### SOURCE INFORMATION
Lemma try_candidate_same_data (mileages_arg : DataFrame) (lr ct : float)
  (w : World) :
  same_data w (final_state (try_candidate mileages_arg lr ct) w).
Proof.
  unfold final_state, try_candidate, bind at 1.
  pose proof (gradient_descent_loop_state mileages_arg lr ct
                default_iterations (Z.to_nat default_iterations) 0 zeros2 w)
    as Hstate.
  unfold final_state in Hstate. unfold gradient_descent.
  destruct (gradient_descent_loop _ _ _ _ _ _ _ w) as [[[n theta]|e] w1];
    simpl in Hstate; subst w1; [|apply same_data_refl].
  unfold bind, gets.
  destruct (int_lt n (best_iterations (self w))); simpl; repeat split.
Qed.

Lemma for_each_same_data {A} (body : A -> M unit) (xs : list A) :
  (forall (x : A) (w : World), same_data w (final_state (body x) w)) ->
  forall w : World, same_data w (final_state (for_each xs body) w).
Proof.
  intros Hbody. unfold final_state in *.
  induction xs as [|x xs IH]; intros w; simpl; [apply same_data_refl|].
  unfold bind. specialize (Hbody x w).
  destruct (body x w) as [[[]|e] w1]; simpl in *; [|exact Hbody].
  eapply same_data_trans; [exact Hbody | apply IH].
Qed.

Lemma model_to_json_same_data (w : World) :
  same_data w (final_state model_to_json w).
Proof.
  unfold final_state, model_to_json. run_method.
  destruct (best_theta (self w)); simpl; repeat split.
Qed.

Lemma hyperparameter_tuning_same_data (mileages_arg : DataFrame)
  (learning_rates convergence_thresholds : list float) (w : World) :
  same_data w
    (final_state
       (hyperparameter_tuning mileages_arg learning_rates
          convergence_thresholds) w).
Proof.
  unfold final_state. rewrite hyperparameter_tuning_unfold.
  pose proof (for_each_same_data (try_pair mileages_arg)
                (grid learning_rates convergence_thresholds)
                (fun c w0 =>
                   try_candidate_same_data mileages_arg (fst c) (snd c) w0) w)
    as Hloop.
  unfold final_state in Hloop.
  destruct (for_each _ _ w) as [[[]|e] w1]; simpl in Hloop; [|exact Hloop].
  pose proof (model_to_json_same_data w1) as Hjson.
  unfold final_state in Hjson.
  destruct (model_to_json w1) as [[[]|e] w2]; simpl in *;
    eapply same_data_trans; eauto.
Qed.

...

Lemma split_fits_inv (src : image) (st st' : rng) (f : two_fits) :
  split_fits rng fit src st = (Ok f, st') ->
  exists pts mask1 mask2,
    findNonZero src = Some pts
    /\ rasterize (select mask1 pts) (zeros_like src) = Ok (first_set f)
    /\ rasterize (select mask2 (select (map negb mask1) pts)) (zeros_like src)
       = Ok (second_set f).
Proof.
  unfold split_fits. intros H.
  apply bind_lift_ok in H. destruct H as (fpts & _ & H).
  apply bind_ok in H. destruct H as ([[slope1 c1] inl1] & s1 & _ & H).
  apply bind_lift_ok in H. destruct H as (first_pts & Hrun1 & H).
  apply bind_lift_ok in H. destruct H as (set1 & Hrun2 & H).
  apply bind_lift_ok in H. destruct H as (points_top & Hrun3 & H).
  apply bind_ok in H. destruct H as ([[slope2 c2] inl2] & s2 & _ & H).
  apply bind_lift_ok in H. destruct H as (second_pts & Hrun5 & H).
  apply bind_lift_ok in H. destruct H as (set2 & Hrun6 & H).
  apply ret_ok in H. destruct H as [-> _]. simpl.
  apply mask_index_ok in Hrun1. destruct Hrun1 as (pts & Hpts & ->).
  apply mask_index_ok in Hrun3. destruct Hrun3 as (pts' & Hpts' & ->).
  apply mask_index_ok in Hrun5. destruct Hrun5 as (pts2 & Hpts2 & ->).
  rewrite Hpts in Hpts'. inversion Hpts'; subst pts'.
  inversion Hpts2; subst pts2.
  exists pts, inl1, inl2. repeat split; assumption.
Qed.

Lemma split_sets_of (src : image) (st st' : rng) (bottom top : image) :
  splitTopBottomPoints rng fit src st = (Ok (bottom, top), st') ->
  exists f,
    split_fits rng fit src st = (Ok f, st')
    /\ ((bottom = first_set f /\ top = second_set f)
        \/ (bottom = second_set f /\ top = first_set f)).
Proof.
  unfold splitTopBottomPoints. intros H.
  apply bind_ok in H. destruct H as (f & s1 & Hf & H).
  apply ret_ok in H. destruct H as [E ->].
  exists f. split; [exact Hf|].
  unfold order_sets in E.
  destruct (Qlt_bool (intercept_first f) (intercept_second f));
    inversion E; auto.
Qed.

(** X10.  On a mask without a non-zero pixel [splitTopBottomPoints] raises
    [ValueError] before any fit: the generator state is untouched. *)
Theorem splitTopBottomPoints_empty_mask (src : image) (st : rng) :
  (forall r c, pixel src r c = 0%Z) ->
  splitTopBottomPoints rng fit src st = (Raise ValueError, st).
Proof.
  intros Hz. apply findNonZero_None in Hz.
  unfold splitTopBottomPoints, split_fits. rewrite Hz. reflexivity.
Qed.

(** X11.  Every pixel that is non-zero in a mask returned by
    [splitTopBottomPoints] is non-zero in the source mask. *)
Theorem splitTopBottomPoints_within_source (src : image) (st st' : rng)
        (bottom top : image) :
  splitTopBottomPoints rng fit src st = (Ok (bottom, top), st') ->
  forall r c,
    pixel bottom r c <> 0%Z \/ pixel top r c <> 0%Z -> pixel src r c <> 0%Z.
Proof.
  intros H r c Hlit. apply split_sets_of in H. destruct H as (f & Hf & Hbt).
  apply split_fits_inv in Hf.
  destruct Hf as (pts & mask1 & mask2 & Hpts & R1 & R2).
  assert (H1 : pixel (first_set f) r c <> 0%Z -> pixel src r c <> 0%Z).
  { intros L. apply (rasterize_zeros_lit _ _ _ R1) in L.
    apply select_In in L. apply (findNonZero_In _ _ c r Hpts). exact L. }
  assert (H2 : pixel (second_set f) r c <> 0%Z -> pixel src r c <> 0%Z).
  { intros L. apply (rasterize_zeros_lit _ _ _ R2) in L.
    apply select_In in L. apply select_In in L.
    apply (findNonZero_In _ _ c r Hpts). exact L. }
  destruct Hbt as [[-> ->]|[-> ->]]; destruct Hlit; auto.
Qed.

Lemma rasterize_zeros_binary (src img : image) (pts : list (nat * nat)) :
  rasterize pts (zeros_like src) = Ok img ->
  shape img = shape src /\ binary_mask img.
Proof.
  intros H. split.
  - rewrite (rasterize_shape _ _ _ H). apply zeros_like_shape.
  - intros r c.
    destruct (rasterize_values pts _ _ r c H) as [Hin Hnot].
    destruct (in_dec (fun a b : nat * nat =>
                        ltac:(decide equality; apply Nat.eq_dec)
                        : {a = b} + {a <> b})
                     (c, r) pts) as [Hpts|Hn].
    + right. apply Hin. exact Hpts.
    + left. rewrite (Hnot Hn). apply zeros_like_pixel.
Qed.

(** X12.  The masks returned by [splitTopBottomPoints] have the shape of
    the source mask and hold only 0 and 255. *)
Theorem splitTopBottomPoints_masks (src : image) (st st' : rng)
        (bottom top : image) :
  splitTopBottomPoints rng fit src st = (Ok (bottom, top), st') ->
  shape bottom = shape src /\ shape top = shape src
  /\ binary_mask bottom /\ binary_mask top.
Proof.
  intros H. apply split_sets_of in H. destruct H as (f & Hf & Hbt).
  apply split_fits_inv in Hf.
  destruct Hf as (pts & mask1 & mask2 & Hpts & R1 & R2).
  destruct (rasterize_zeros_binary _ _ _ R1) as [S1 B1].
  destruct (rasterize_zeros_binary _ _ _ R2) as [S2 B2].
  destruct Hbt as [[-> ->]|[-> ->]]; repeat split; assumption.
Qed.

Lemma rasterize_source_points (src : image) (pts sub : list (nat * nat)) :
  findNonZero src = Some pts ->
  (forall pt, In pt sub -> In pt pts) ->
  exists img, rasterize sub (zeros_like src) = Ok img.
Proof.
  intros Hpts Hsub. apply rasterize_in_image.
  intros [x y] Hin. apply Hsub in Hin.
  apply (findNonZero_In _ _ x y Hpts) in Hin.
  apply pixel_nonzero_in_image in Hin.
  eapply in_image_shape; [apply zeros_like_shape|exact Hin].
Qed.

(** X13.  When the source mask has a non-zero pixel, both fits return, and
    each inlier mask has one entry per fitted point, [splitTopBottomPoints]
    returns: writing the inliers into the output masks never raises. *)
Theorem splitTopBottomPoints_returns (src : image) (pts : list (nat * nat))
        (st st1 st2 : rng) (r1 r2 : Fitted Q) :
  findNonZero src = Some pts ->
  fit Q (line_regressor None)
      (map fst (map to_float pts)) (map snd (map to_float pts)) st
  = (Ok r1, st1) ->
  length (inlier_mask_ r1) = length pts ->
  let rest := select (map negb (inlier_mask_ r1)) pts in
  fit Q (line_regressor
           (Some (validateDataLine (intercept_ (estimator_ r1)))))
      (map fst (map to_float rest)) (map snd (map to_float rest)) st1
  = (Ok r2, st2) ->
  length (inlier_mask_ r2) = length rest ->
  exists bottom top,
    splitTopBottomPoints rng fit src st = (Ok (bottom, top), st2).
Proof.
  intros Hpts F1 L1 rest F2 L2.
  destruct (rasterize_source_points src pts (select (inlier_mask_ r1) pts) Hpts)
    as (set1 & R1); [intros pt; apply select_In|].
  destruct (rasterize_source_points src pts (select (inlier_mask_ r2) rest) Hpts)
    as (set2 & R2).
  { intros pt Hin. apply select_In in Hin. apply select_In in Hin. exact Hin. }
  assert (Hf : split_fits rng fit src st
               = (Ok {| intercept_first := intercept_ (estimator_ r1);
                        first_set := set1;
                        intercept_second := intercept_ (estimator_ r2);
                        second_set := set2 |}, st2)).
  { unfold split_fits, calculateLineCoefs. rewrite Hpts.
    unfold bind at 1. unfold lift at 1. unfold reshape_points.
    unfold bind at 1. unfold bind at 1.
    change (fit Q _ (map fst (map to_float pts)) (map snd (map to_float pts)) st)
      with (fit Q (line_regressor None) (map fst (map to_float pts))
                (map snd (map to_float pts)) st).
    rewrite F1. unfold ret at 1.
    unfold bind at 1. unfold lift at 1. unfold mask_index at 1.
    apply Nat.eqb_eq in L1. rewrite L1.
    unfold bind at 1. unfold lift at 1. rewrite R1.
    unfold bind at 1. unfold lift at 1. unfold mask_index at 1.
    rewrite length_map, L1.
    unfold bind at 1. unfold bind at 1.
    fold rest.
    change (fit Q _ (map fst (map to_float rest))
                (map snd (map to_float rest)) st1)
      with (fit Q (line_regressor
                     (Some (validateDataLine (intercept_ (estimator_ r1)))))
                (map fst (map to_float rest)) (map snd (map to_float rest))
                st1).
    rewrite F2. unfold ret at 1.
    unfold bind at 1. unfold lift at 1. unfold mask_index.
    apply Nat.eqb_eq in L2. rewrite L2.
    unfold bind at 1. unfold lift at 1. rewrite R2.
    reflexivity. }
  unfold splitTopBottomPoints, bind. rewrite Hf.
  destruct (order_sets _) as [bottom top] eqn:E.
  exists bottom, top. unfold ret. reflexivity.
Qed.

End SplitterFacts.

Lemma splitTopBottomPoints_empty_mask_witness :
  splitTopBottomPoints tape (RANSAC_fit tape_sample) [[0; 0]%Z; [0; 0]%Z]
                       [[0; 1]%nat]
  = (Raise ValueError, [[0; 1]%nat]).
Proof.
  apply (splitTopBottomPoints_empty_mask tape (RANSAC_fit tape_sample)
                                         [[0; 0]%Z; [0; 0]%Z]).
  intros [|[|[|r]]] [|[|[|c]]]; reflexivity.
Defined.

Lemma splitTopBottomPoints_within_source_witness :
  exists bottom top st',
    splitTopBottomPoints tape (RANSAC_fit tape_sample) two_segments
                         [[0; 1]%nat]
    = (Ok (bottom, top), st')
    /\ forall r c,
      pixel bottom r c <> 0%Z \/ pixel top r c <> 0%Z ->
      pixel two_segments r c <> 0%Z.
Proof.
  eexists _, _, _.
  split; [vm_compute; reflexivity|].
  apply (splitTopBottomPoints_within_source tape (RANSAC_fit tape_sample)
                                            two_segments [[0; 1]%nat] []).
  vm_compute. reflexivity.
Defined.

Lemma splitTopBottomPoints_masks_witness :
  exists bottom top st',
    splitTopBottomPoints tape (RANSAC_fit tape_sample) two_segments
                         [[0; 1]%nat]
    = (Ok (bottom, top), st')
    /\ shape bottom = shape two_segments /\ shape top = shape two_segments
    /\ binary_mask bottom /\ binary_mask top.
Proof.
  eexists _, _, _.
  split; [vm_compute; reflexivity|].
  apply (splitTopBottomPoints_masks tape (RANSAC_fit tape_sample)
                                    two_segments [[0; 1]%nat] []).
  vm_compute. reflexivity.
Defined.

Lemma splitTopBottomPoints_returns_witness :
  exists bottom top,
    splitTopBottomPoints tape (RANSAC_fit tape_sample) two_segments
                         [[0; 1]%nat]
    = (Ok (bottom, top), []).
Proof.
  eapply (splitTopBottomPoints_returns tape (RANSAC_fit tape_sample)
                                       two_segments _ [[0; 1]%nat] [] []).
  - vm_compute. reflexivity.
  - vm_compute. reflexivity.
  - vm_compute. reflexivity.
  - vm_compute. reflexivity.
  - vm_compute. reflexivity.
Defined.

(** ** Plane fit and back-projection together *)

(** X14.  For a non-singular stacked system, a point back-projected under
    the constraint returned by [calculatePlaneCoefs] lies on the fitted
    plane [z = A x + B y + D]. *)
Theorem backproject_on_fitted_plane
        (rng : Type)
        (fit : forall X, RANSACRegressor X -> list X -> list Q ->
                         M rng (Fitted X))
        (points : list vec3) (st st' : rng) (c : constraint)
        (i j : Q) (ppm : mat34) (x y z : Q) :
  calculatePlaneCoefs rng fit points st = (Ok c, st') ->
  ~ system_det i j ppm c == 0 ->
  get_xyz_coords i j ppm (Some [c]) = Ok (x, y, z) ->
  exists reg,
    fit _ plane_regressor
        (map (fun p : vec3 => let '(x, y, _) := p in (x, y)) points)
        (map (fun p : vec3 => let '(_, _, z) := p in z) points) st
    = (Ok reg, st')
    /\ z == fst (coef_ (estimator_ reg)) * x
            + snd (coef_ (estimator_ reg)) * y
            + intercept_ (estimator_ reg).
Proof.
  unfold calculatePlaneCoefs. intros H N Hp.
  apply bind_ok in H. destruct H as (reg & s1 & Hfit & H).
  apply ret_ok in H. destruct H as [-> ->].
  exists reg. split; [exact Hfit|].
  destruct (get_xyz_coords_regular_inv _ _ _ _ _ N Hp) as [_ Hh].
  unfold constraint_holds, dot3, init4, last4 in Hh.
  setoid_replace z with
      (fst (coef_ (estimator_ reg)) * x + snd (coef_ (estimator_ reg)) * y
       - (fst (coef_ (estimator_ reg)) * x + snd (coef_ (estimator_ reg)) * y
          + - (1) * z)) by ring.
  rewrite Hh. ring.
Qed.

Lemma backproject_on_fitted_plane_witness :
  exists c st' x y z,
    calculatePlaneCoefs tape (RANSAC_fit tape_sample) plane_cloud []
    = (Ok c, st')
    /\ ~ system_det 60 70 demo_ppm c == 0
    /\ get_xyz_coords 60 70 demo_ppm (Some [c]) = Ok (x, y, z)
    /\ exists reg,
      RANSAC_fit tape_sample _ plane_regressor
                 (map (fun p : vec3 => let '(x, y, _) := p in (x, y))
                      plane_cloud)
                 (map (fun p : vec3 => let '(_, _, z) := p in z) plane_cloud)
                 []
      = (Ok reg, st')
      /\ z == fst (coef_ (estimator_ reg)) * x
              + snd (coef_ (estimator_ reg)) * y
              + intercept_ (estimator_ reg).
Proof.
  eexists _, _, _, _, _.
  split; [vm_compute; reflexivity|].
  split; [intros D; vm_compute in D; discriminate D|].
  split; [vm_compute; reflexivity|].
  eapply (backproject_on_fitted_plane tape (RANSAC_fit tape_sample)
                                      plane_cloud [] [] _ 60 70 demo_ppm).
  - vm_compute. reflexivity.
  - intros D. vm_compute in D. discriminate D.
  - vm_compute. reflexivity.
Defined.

==

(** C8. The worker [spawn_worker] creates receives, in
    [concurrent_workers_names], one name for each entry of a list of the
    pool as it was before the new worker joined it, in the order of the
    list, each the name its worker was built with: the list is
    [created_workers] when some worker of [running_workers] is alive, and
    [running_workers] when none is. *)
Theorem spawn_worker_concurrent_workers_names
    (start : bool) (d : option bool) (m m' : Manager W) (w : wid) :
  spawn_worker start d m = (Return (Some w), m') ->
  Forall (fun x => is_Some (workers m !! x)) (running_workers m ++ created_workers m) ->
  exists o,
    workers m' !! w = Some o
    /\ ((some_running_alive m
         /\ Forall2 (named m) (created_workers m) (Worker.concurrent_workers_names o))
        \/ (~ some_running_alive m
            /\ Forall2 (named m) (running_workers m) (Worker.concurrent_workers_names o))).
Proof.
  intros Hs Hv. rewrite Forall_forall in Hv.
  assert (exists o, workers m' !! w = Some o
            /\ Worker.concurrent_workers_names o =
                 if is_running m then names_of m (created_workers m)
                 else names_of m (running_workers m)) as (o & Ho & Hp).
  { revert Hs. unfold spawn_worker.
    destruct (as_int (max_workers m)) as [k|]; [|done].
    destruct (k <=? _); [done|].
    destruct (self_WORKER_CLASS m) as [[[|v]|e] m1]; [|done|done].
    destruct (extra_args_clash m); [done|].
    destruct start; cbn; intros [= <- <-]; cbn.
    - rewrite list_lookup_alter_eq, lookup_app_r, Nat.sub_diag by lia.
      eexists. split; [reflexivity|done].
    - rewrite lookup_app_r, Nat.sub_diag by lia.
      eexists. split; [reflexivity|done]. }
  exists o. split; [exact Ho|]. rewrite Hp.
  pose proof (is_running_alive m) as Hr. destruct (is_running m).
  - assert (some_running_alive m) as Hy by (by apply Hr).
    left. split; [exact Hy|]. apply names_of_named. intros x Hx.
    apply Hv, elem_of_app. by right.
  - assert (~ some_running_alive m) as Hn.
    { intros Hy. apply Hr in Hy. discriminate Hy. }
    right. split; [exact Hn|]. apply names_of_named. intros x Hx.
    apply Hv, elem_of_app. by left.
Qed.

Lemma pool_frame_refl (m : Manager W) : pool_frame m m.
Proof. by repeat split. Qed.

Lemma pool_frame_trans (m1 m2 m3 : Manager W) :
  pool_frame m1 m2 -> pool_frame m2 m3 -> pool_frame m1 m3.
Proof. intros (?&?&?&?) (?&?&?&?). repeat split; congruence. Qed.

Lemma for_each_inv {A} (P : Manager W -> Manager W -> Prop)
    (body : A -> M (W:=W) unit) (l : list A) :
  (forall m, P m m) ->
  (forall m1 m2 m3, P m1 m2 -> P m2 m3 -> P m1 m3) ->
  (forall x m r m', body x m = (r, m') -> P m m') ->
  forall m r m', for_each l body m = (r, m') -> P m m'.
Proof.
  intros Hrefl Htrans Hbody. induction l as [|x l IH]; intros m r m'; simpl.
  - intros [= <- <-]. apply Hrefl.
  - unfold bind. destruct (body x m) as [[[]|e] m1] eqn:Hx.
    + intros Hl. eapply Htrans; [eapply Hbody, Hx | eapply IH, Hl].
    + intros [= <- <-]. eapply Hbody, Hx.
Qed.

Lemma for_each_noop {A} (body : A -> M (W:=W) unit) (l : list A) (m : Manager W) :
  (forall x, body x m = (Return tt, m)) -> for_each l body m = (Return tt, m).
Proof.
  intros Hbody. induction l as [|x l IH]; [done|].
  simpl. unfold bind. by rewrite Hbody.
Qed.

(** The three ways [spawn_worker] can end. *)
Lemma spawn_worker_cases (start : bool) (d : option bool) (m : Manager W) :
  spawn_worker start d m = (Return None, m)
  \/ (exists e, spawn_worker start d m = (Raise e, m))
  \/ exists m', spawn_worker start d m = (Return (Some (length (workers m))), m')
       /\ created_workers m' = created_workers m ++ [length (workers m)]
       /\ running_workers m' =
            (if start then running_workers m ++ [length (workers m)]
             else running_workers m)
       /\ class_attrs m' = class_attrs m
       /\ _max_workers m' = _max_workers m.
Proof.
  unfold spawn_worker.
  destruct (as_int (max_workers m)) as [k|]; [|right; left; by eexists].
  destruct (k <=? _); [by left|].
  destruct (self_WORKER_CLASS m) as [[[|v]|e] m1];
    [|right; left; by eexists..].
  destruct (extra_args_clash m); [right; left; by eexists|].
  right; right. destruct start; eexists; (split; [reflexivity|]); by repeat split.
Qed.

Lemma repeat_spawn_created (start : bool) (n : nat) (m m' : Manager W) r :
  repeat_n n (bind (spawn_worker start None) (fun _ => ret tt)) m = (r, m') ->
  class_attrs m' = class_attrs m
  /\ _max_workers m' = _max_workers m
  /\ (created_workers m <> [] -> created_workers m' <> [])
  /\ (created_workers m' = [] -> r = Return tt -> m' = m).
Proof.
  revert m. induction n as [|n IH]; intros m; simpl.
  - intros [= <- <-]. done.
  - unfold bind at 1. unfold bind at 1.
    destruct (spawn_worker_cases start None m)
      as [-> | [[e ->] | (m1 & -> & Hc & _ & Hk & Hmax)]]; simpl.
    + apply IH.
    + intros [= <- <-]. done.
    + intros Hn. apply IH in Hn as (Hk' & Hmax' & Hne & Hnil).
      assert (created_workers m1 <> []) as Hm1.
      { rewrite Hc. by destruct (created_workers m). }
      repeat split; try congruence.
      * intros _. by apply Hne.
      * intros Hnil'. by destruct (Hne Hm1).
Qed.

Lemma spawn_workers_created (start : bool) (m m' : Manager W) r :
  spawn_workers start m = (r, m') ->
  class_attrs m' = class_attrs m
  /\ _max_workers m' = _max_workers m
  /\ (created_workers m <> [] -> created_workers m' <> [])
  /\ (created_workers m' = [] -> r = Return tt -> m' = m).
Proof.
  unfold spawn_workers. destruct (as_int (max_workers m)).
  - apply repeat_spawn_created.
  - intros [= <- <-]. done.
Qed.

### WHAT THE TASK REQUIRES
Once you reach the line with "(start : bool) (d : option bool) (m m'" in the data above, copy it and every line after it exactly, up to and including the line with "(created_workers m) (Worker.concurrent_workers_names o))".

### WRITTEN RESPONSE
    (start : bool) (d : option bool) (m m' : Manager W) (w : wid) :
  spawn_worker start d m = (Return (Some w), m') ->
  Forall (fun x => is_Some (workers m !! x)) (running_workers m ++ created_workers m) ->
  exists o,
    workers m' !! w = Some o
    /\ ((some_running_alive m
         /\ Forall2 (named m) (created_workers m) (Worker.concurrent_workers_names o))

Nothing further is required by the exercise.